Is I.B.M. a monopoly? Though less of a goliath in the popular imagination than it once was, the company is under investigation by the Department of Justice for dominating the market in computer mainframes--high-powered data-crunchers that power the operations of many of the world's largest corporations, including banks and health care providers. Bloggers pointed out that while I.B.M. has successfully parried such allegations before, anti-trust sentiment in business and government has shifted.

  • It's the Government's Own Fault, writes John Paczkowski at All Things Digital. He recalls that DoJ willingly abolished a 43-year-old decree that was designed to prevent I.B.M. from monopolizing the original high-tech industry: punch-card tabulating. "Perhaps those restrictions were better left in place," he observes.
  • 'Just Like Old Times' Andrew Thomas fills Tech Generation readers on some I.B.M. history, including the company's last high-profile legal battle with the government-- a 13-year-long opus of a trial on similar anti-trust charges that finally concluded with the case being dropped in 1982. He also shares his personal experience with the company: "Back in the 1950s, IBM was ordered to make its technology available to its competitors, resulting in a burgeoning mainframe clone market in the sixties and seventies that, sadly, I can remember all too well, having worked in it. But that ruling lapsed at the end of the last century and IBM is now playing hard ball again." Nathan Koppel offers a similar remembrance at the Wall Street Journal: "Forgive us for feeling a touch of Disco Fever today. It feels like we are living in the Seventies with the news today that the Justice Department is investigating allegations that IBM has monopolized the market for mainframe computers."
  • Hope for Big Blue  At Daily Finance, Douglas A. McIntyre explains why the evolving tech-marketplace may favor I.B.M. in this case, even though the company is clearly still a behemoth: "IBM's case may indeed come down to whether mainframes are a discrete business, or part of a larger technical ecosystem. As is true with many antitrust cases, that issue could take months to resolve, both with the Justice Department and potentially in the federal courts."
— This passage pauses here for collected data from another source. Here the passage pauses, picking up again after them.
(** The network of [UdpWorld], returning what is sent. *)
#[global] Program Instance UdpWorld_echo : EchoNetwork UdpWorld := {|
  net_turn i b w := match uw_out w !! i with
                    | None => w
                    | Some g => mkUdpWorld (uw_script w) (uw_in w ++ if b then [g] else [])
                                  (delete i (uw_out w)) (uw_writable w)
                    end
|}.
Next Obligation. intros i b g w Hok Ho. cbn in *. by rewrite Ho. Qed.

(** Two packets, the second one overtakes the first. *)
Definition example_schedule : list actor :=
  [Sender; Sender; Network 1 true; Receiver; Network 0 true; Receiver; Receiver].
(** Two packets, the first one is lost. *)
Definition lossy_schedule : list actor := [Sender; Network 0 false; Sender; Network 0 true; Receiver].

Lemma udp_threads_finish_witness :
  (exists w, sender_main_threads loopback (fun _ => None) example_sender 0 example_schedule (3, [7])
    (replicate 8 0) (replicate 8 0) (udp_world []) = (Done tt, w)) /\
  exists w, sender_main_threads loopback (fun _ => None) example_sender 0 lossy_schedule (3, [7])
    (replicate 8 0) (replicate 8 0) (udp_world []) = (NoFuel, w).
Proof.
  split.
  - destruct (udp_threads_finish (W := UdpWorld) loopback (fun _ => None) example_sender 0 ltac:(cbn; lia)
      ltac:(cbn; lia) example_schedule (3, [7]) (replicate 8 0) (replicate 8 0) (udp_world []))
      as (got & lost & s' & w' & E & _ & _ & _ & _ & _ & Hend); [reflexivity..| |].
    + vm_compute. repeat split.
    + destruct Hend as (_ & _ & _ & _ & Hw); [|exact Hw].
      vm_compute in E. injection E as <- <-. intros [| |[|i] []]; reflexivity.
  - destruct (udp_threads_finish (W := UdpWorld) loopback (fun _ => None) example_sender 0 ltac:(cbn; lia)
      ltac:(cbn; lia) lossy_schedule (3, [7]) (replicate 8 0) (replicate 8 0) (udp_world []))
      as (got & lost & s' & w' & E & _ & _ & _ & _ & _ & Hend); [reflexivity..| |].
    + vm_compute. repeat split.
    + destruct Hend as (_ & _ & _ & _ & Hw); [|exact Hw].
      vm_compute in E. injection E as <- <-. intros [| |[|i] []]; reflexivity.
Defined.
(** * WheelApi: the host-side HID report codec of the FFBeast wheel

    A shallow embedding of [reference_cpp/ffbeast-wheel-api-lib/wheel_api.cpp].

    - Integers of the C++ program are [Z] with the wrap-around of every
      implicit conversion written out ([to_uint8], [to_uint16], ...).
    - A report is the byte image of the packed structure: a [list] of
      bytes indexed from 0; a store through a reinterpreted pointer is an
      update of the list at the offset the pointer has in the frame.
    - The HID library (hidapi) is an interface the program calls into; its
      answers come from a [HidApi] instance over an abstract [World], and
      every call is appended to a log, so that "no transport call" is a
      statement about the log.
    - [WheelApi] methods are state transformers over the object's [handle],
      the world and the log. *)

From Stdlib Require Import ZArith List Lia.
From stdpp Require Import base list strings.

Local Open Scope Z_scope.

(** ** Fixed-width integers *)

Definition to_uint8 (z : Z) : Z := z mod 256.
Definition to_uint16 (z : Z) : Z := z mod 65536.
Definition to_uint32 (z : Z) : Z := z mod 4294967296.

(** The value of an 8-bit (16-bit) pattern read as two's complement. *)
Definition to_int8 (z : Z) : Z :=
  let u := to_uint8 z in if u <? 128 then u else u - 256.
Definition to_int16 (z : Z) : Z :=
  let u := to_uint16 z in if u <? 32768 then u else u - 65536.

Definition is_uint8 (z : Z) : Prop := 0 <= z < 256.
Definition is_int8 (z : Z) : Prop := -128 <= z <= 127.
Definition is_uint16 (z : Z) : Prop := 0 <= z < 65536.
Definition is_int16 (z : Z) : Prop := -32768 <= z <= 32767.
Definition is_uint32 (z : Z) : Prop := 0 <= z < 4294967296.

(** ** Object representation

    The program writes values "in the natural byte representation": the
    bytes of the two's-complement pattern in the byte order of the host.
    The order is a parameter of the model. *)

Inductive byte_order := LittleEndian | BigEndian.

Class HostAbi := { host_byte_order : byte_order }.

(** The [n] low bytes of [v], least significant first. *)
Fixpoint le_bytes (n : nat) (v : Z) : list Z :=
  match n with
  | O => []
  | S n' => v mod 256 :: le_bytes n' (v / 256)
  end.

Fixpoint le_value (bs : list Z) : Z :=
  match bs with
  | [] => 0
  | b :: bs' => b + 256 * le_value bs'
  end.

Definition object_bytes `{HostAbi} (n : nat) (v : Z) : list Z :=
  match host_byte_order with
  | LittleEndian => le_bytes n v
  | BigEndian => rev (le_bytes n v)
  end.

Definition object_value `{HostAbi} (bs : list Z) : Z :=
  match host_byte_order with
  | LittleEndian => le_value bs
  | BigEndian => le_value (rev bs)
  end.

(** ** Memory

    [store buf off bs] writes [bs] into [buf] from offset [off] on. A write
    past the end of [buf] is undefined behaviour in C++; the model drops
    it, and every theorem that depends on such a write being in range says
    so in a hypothesis. *)

Fixpoint store {A} (buf : list A) (off : nat) (bs : list A) : list A :=
  match bs with
  | [] => buf
  | b :: bs' => store (<[off := b]> buf) (S off) bs'
  end.

Definition load {A} (buf : list A) (off n : nat) : list A :=
  take n (drop off buf).

(** [memcpy(dst + doff, src + soff, n)] *)
Definition memcpy {A} (dst : list A) (doff : nat) (src : list A) (soff n : nat)
  : list A :=
  store dst doff (load src soff n).

(** A byte of an object with automatic storage that was never written is
    indeterminate: [None]. *)
Definition memval := option Z.

Definition uninitialized (n : nat) : list memval := replicate n None.

(** [T x = {};] *)
Definition zero_initialized (n : nat) : list Z := replicate n 0.

(** ** wheel_api.h

    The header is not part of the sources. Its constants and the sizes of
    the structures it declares are parameters of the development. *)

Class WheelApiHeader := {
  USB_VID : Z;
  WHEEL_PID_FS : Z;
  (* ReportTypeEnum *)
  REPORT_GENERIC_INPUT_OUTPUT : Z;
  REPORT_EFFECT_SETTINGS_FEATURE : Z;
  REPORT_HARDWARE_SETTINGS_FEATURE : Z;
  REPORT_GPIO_SETTINGS_FEATURE : Z;
  REPORT_ADC_SETTINGS_FEATURE : Z;
  (* ReportDataTypeEnum *)
  DATA_COMMAND_SAVE_SETTINGS : Z;
  DATA_COMMAND_REBOOT : Z;
  DATA_COMMAND_DFU_MODE : Z;
  DATA_COMMAND_RESET_CENTER : Z;
  DATA_OVERRIDE_DATA : Z;
  DATA_SETTINGS_FIELD_DATA : Z;
  (* sizeof of the payload structures *)
  sizeof_EffectSettingsTypeDef : nat;
  sizeof_HardwareSettingsTypeDef : nat;
  sizeof_GpioExtensionSettingsTypeDef : nat;
  sizeof_AdcExtensionSettingsTypeDef : nat;
  sizeof_DeviceStateTypeDef : nat;
  sizeof_DirectControlTypeDef : nat
}.

(** Modelled from the spec: the declarations of HidInOutReportTypeDef,
    DataReportTypeDef, FieldDataTypeDef and FieldValueTypeDef are in the
    missing header. The offsets are those of the spec's wire layout: packed
    structures, a one-byte member followed by the buffer that holds the next
    level. *)
Definition sizeof_HidInOutReportTypeDef : nat := 65.
Definition offsetof_HidInOutReport_ReportId : nat := 0.
Definition offsetof_HidInOutReport_Buffer : nat := 1.
Definition offsetof_DataReport_ReportData : nat := 0.
Definition offsetof_DataReport_Buffer : nat := 1.
Definition offsetof_FieldData_FieldId : nat := 0.
Definition offsetof_FieldData_Value : nat := 1.
Definition offsetof_FieldValue_Index : nat := 0.
Definition offsetof_FieldValue_Buffer : nat := 1.

(** The five report structures declared at the top of wheel_api.cpp:
    [uint8_t ReportId] followed by the payload structure, packed. *)
Definition offsetof_Report_ReportId : nat := 0.
Definition offsetof_Report_payload : nat := 1.
Definition sizeof_Report (sizeof_payload : nat) : nat := (1 + sizeof_payload)%nat.

(** ** hidapi *)

(** [struct hid_device_info], the two members the program reads; [next] is
    the tail of the list. *)
Record hid_device_info := {
  path : string;
  interface_number : Z
}.

(** An open device, [hid_device *] other than [nullptr]. *)
Definition hid_device := nat.

(** What the HID library answers. [World] is everything outside the
    program that an answer may depend on and a call may change.
    The two read primitives answer with the returned [int] and the bytes
    they stored at the start of the caller's buffer. *)
Class HidApi (World : Type) := {
  transport_enumerate : Z -> Z -> World -> list hid_device_info * World;
  transport_open_path : string -> World -> option hid_device * World;
  transport_free_enumeration : list hid_device_info -> World -> World;
  transport_write : hid_device -> list Z -> nat -> World -> Z * World;
  transport_read_timeout :
    hid_device -> list memval -> nat -> Z -> World -> Z * list Z * World;
  transport_get_feature_report :
    hid_device -> list memval -> nat -> World -> Z * list Z * World
}.

Inductive hid_call :=
| call_enumerate (vendor_id product_id : Z)
| call_open_path (p : string)
| call_free_enumeration (devs : list hid_device_info)
| call_write (dev : hid_device) (data : list Z) (length : nat)
| call_read_timeout (dev : hid_device) (length : nat) (milliseconds : Z)
| call_get_feature_report (dev : hid_device) (report_id : option memval) (length : nat).

(** ** Program state *)

Record State (World : Type) := mkState {
  handle : option hid_device;      (* WheelApi::handle, None is nullptr *)
  world : World;
  calls : list hid_call            (* the transport calls made so far *)
}.
Arguments mkState {World}.
Arguments handle {World}.
Arguments world {World}.
Arguments calls {World}.

Definition M (World A : Type) : Type := State World -> A * State World.

Definition ret {World A} (a : A) : M World A := fun st => (a, st).

Definition bind {World A B} (m : M World A) (k : A -> M World B) : M World B :=
  fun st => let '(a, st') := m st in k a st'.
  • Toughening-Up on Tech  Erin Geiger Smith notes that the DoJ's aggressive maneuver is less about I.B.M. and more about the government's newfound taste for corporate blood: "This investigation comes on the heels of probes into the Google books deal and Intel. Top antitrust cop Christine Varney clearly was not kidding when she said that review of anti-competitive behavior would be stepped up in the Obama administration." VentureBeat's Dean Takahashi concurs: "The new antitrust case is one more example that shows the Obama administration will strongly enforce antitrust laws, in sharp contrast to the Bush administration."